Een zomerse gelatenheid
China bracht gisteren als eerste de tweedekwartaalgroeicijfers uit. Het is bekend dat je die beter met een – en liefst meerdere – grote korrel(s) zout neemt. Het is echter geen reden om de boodschap van de Chinese statistici totaal te negeren: de groei koelde tijdens het tweede kwartaal af en wel tot het laagste niveau ooit.
De Chinese economie groeide 6.3% tijdens de eerste jaarhelft van 2019. Dat is een verdere afbrokkeling van de 6.4% tijdens het vorige kwartaal. Het is tevens het traagste tempo sinds China met de metingen begon. Toegegeven, de kwartaaldynamiek (1.6% kw/kw) en de maandelijkse datareeksen voor juni (kleinhandelsverkopen, industriële productie, investeringsgroei) werpen de eerste voorzichtige tekenen van uitbodeming op. Niettemin koelde de Chinese groei duidelijk af en dat is minstens deels gerelateerd aan binnenlandse factoren. Zo daalde het aandeel van de binnenlandse consumptie in de groei tijdens de eerste jaarhelft tot ruwweg 60% tegenover 65% gemeten in Q1. Ook de private investeringsgroei brokkelde verder af. Het tegenovergestelde is waar voor de publieke investeringsgroei, allicht het gevolg van het stimulerend beleid. Chinese import daalde merkelijk maar de export bleef in de eerste jaarhelft, ondanks het handelsdispuut met de VS, min of meer stabiel. Het weerhield Trump maandag evenwel niet van een twittersneer. De opgelegde invoerheffingen zullen China uiteindelijk tot een handelsakkoord dwingen, aldus de Amerikaanse president. In dit verband ontmoet de VS de Chinese collega’s mogelijk binnenkort. Dat maakte Amerikaans minister van Financiën Mnuchin gisteren nog bekend. Dat Amerikaans-Chinese handelsconflict is nog steeds één van de donkerste wolken boven de globale economie. Veel duidelijkheid rond de stand van zaken sinds het hernieuwde staakt-het-vuren is er niet. Evenmin is er concreet uitzicht op een akkoord in de voorzienbare toekomst.

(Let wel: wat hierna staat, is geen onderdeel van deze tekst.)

(* ===== verification/SystemFresh.v ===== *)
(** * Freshness in the running bridge head

    The detector learns of the head through a queue of advances, the observer is
    ahead of the bridge head by a queue of commands.  What the detector knows,
    plus the advances on their way, is always the bridge head's own head; so a
    result that is emitted with no advance on its way was validated for the very
    head that the bridge proves from. *)
From S2P Require Import Prelude Externals StorageLayout Types Merkle Instances MerkleSpec RequestLeaf Mpt StoreHash Consensus Detector DetectorSpec Json Notice NoticeCodec BridgeHead Observer System SystemSpec SystemWindows SystemProgress Checkpoint.

#[local] Arguments uadd : simpl never.
#[local] Arguments to_uint : simpl never.
#[local] Arguments uint_Z : simpl never.

Section Fresh.
Context `{HeliosTypes} `{HostRuntime}.

(** The head that the detector validates from. *)
Definition known_head (d : Detector) : u64 * B256 * u64 := (slot d, store_hash d, queue_cursor d).
Definition apply_advance (_ : u64 * B256 * u64) (u : FinalityChangeDetectorUpdate) : u64 * B256 * u64 :=
  (fu_slot u, fu_store_hash u, fu_queue_cursor u).
(** The head it will have once the advances on their way have arrived. *)
Definition arriving_head (s : System) : u64 * B256 * u64 := foldl apply_advance (known_head (sy_detector s)) (sy_advances s).

(** A step of the detector other than an advance keeps the head it knows. *)
Lemma known_head_kept m s s' : run_detector m s = Some s' →
  (∀ d d' ms, m d = (d', ms, Ok ()) → known_head d' = known_head d) →
  arriving_head s' = arriving_head s ∧ sy_bridge s' = sy_bridge s.
Proof.
  intros (d & ms & He & ->)%run_detector_Some Hk. unfold arriving_head. simpl. split; [|done]. f_equal. by eapply Hk.
Qed.
Lemma on_stage_head u d d' ms : on_stage (Some u) d = (d', ms, Ok ()) → known_head d' = known_head d.
Proof. rewrite on_stage_eq. intros [= <- _]. by destruct (in_flight d). Qed.
Lemma on_tick_head d d' ms : on_tick (λ _, true) d = (d', ms, Ok ()) → known_head d' = known_head d.
Proof. rewrite on_tick_eq. by destruct (in_flight d); intros [= <- _]. Qed.
Lemma on_result_head r d d' ms : on_result (λ _, true) (Some r) d = (d', ms, Ok ()) → known_head d' = known_head d.
Proof.
  rewrite on_result_eq. destruct r; [by intros [= <- _]|]. destruct (stale d); [by intros [= <- _]|].
  by repeat case_decide; intros [= <- _].
Qed.

(** A step of the bridge head, with the advances it sends. *)
Lemma arriving_bridge m s0 s s' : run_bridge m s = Some s' → arriving_head s0 = head_of (sy_bridge s0) →
  sy_detector s = sy_detector s0 → sy_advances s = sy_advances s0 → sy_bridge s = sy_bridge s0 →
  (∀ b ms, m (sy_bridge s) = (b, ms, Ok ()) →
    head_of b = foldl apply_advance (head_of (sy_bridge s)) (omap (λ m, match m with AdvanceUpdate u => Some u | _ => None end) ms)) →
  arriving_head s' = head_of (sy_bridge s').
Proof.
  intros (b & ms & He & ->)%run_bridge_Some Hs Hd Ha Hb Hm. pose proof (Hm _ _ He) as Hb'. unfold arriving_head in *. simpl.
  rewrite Hb', Hd, Ha, foldl_app, Hs, Hb. done.
Qed.

Lemma arriving_exec n s a s' : sys_inv n s → arriving_head s = head_of (sy_bridge s) → sys_exec s a = Some s' →
  arriving_head s' = head_of (sy_bridge s').
Proof.
  intros Hinv Hs. unfold sys_exec. destruct a as [| | | |prepare| |now|now|i proof|i error|].
  - intros Hr. destruct (known_head_kept _ _ _ Hr) as [-> ->]; [apply on_tick_head|done].
  - destruct (sy_stages s) as [|u us]; [done|]. intros Hr.
    destruct (known_head_kept _ _ _ Hr) as [-> ->]; [apply on_stage_head|done].
  - destruct (sy_advances s) as [|u us] eqn:Hadv; [done|]. intros (d & ms & He & ->)%run_detector_Some.
    rewrite on_advance_eq in He. injection He as <- <-.
    unfold arriving_head in *. rewrite Hadv in Hs. exact Hs.
  - destruct (sy_validation_results s) as [|r rs]; [done|]. intros Hr.
    destruct (known_head_kept _ _ _ Hr) as [-> ->]; [apply on_result_head|done].
  - destruct (sy_validation_jobs s) as [|job jobs]; [done|]. destruct (validate_job prepare job); by intros [= <-].
  - destruct (sy_finality s) as [|f fs]; [done|]. intros Hr. apply (arriving_bridge _ s _ _ Hr); try done.
    intros b ms. rewrite on_finality_eq. by intros [= <- <-].
  - destruct (sy_commands s) as [|[w|m] cs]; [done|..]; intros Hr; apply (arriving_bridge _ s _ _ Hr); try done; intros b ms.
    + simpl. rewrite stage_eq by apply Hinv. by intros [= <- <-].
    + rewrite advance_eq. by intros [= <- <-].
  - destruct (sy_job_results s) as [|r rs] eqn:Hr; [done|]. intros Hrun. apply (arriving_bridge _ s _ _ Hrun); try done.
    intros b ms. destruct (result_alone _ _ _ _ Hinv Hr) as (_ & _ & _ & (job & Hjob) & _). destruct r as [out|err]; simpl in *.
    + rewrite (success_eq _ _ _ _ job) by done. destruct (ProofOutputs_from_bytes _); [|done..]. by intros [= <- <-].
    + rewrite (failure_eq _ _ _ job) by done. by intros [= <- <-].
  - destruct (sy_running s !! i) as [[[id h] inputs]|]; [|done]. by intros [= <-].
  - destruct (sy_running s !! i) as [[[id h] inputs]|]; [|done]. by intros [= <-].
  - destruct (sy_events s) as [|e es]; [done|]. by intros (o & ms & He & ->)%run_observer_Some.
Qed.
Lemma arriving_run slot h c latest inflight n s : Z.of_nat n < 2 ^ 64 → sys_run (sys_start slot h c latest inflight) n s →
  arriving_head s = head_of (sy_bridge s).
Proof.
  intros Hn Hrun. induction Hrun as [|n s a s' Hrun IH Hexec]; [done|].
  eapply arriving_exec; [|apply IH; lia|done]. eapply sys_inv_run; [|done]. lia.
Qed.

(** C19: freshness in the running system: whatever the actors did before, in
    whatever order, a result that the detector emits was validated for exactly
    the slot, store hash, cursor and staged output that the detector has at
    that moment; it starts at that slot, and both its windows end beyond
    everything reported since the head moved there.  What the detector knows
    is the bridge head's own head but for the advances on their way, so with
    none on its way the result is one for the head that the bridge proves from. *)
Theorem emission_fresh_in_system slot0 h c latest inflight n s a s' dual : Z.of_nat n < 2 ^ 64 →
  run_under lawful (sys_start slot0 h c latest inflight) n s → lawful s a → sys_exec s a = Some s' →
  sy_finality s' = sy_finality s ++ [dual] →
  let d := sy_detector s in let b := sy_bridge s in
  (∃ prepare, prepare_law prepare ∧ validate_job prepare (current_job d) = Ok dual) ∧
  input_slot (current_window dual) = slot d ∧
  slot d ≤ latest_slot d < expected_output_slot (current_window dual) ∧
  (∀ w, next_window dual = Some w → latest_slot d < expected_output_slot w ∧
    ∃ n, next_expected_output d = Some n ∧ input_slot w = fu_slot n) ∧
  foldl apply_advance (slot d, store_hash d, queue_cursor d) (sy_advances s)
    = (bh_current_slot b, bh_store_hash b, bh_queue_cursor b) ∧
  (sy_advances s = [] → current_job d = MkJobInput (bh_current_slot b) (bh_store_hash b) (bh_queue_cursor b) (filtered_next d)).
Proof.
  intros Hn Hrun Ha Hexec Hout d b.
  assert (∃ ds, ds_reachable (ds_init (detector_init slot0 h c inflight)) ds ∧ det_sim s ds) as (ds & Hds & Hsim)
    by by eapply detector_sim_run.
  destruct (det_sim_exec _ _ _ _ Hsim Ha Hexec) as (ds' & _ & [[_ Hlen]|(out & Hstep & Hf)]).
  { rewrite Hout, length_app in Hlen. simpl in Hlen. lia. }
  rewrite Hout in Hf. apply app_inv_head in Hf as <-.
  pose proof (detector_emission_fresh _ _ _ _ _ _ _ dual Hds Hstep (list_elem_of_here _ _)) as (Hp & Hs & Hl & Hnx).
  destruct Hsim as (Hd & _). fold d in Hd. rewrite <-Hd in *.
  pose proof (arriving_run _ _ _ _ _ _ _ Hn (run_under_run _ _ _ _ Hrun)) as Harr.
  split; [exact Hp|]. split; [exact Hs|]. split; [exact Hl|]. split; [exact Hnx|]. split; [exact Harr|]. intros Hnone. unfold arriving_head in Harr. rewrite Hnone in Harr. simpl in Harr.
  injection Harr as H1' H2' H3'. unfold current_job. fold d in H1', H2', H3'. fold b in H1', H2', H3'. by rewrite H1', H2', H3'.
Qed.
End Fresh.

Toch deert het handelsconflict, en bij uitbreiding de globale economische-politieke onzekerheid, de markten echter amper. Vooral de Amerikaanse beurzen doen het recent bijzonder goed. De belangrijkste indices rijgen de records aan elkaar. Het doet een zekere vorm van gelatenheid vermoeden: de geopolitieke risico’s worden makkelijkheidshalve genegeerd, het handelsconflict loopt allicht niet uit de hand, China zal de groeivertraging wel met gezond gedoseerde stimulus opvangen en drie tot vier preventieve renteverlagingen door de Amerikaanse centrale bank zijn vanuit marktoogpunt een quasi-zekerheid. Ook op de wisselmarkten is er van nervositeit weinig sprake. EUR/USD nestelde zich recent in de 1.12/14-handelsband en kent geen duidelijke richting. We verwachten op korte termijn een gelijkaardig handelspatroon. Daar hebben de zomerperiode en bijhorende beperkte verhandelde volumes een belangrijk aandeel in. Tegelijk kreeg de markt de belangrijkste economische data al voorgeschoteld en telt ze nu vooral af naar de Fed- en ECB-beleidsvergaderingen eind juli. In een dergelijke context zien we ook ruimte voor consolidatie op de rentemarkt. De Amerikaanse 10j.-rente verwierp een test van het 2%-steunniveau. De Duitse 10j.-rente (-0.26%) veerde op van de historisch lage -0.40%. We denken dat ze daarmee minstens op korte termijn het neerwaarts trendkanaal achter zich laat. We stellen een zijwaartse handelsband voorop tussen het -0.40%-dieptepunt en het 1ste technisch belangrijk niveau rond -0.13%.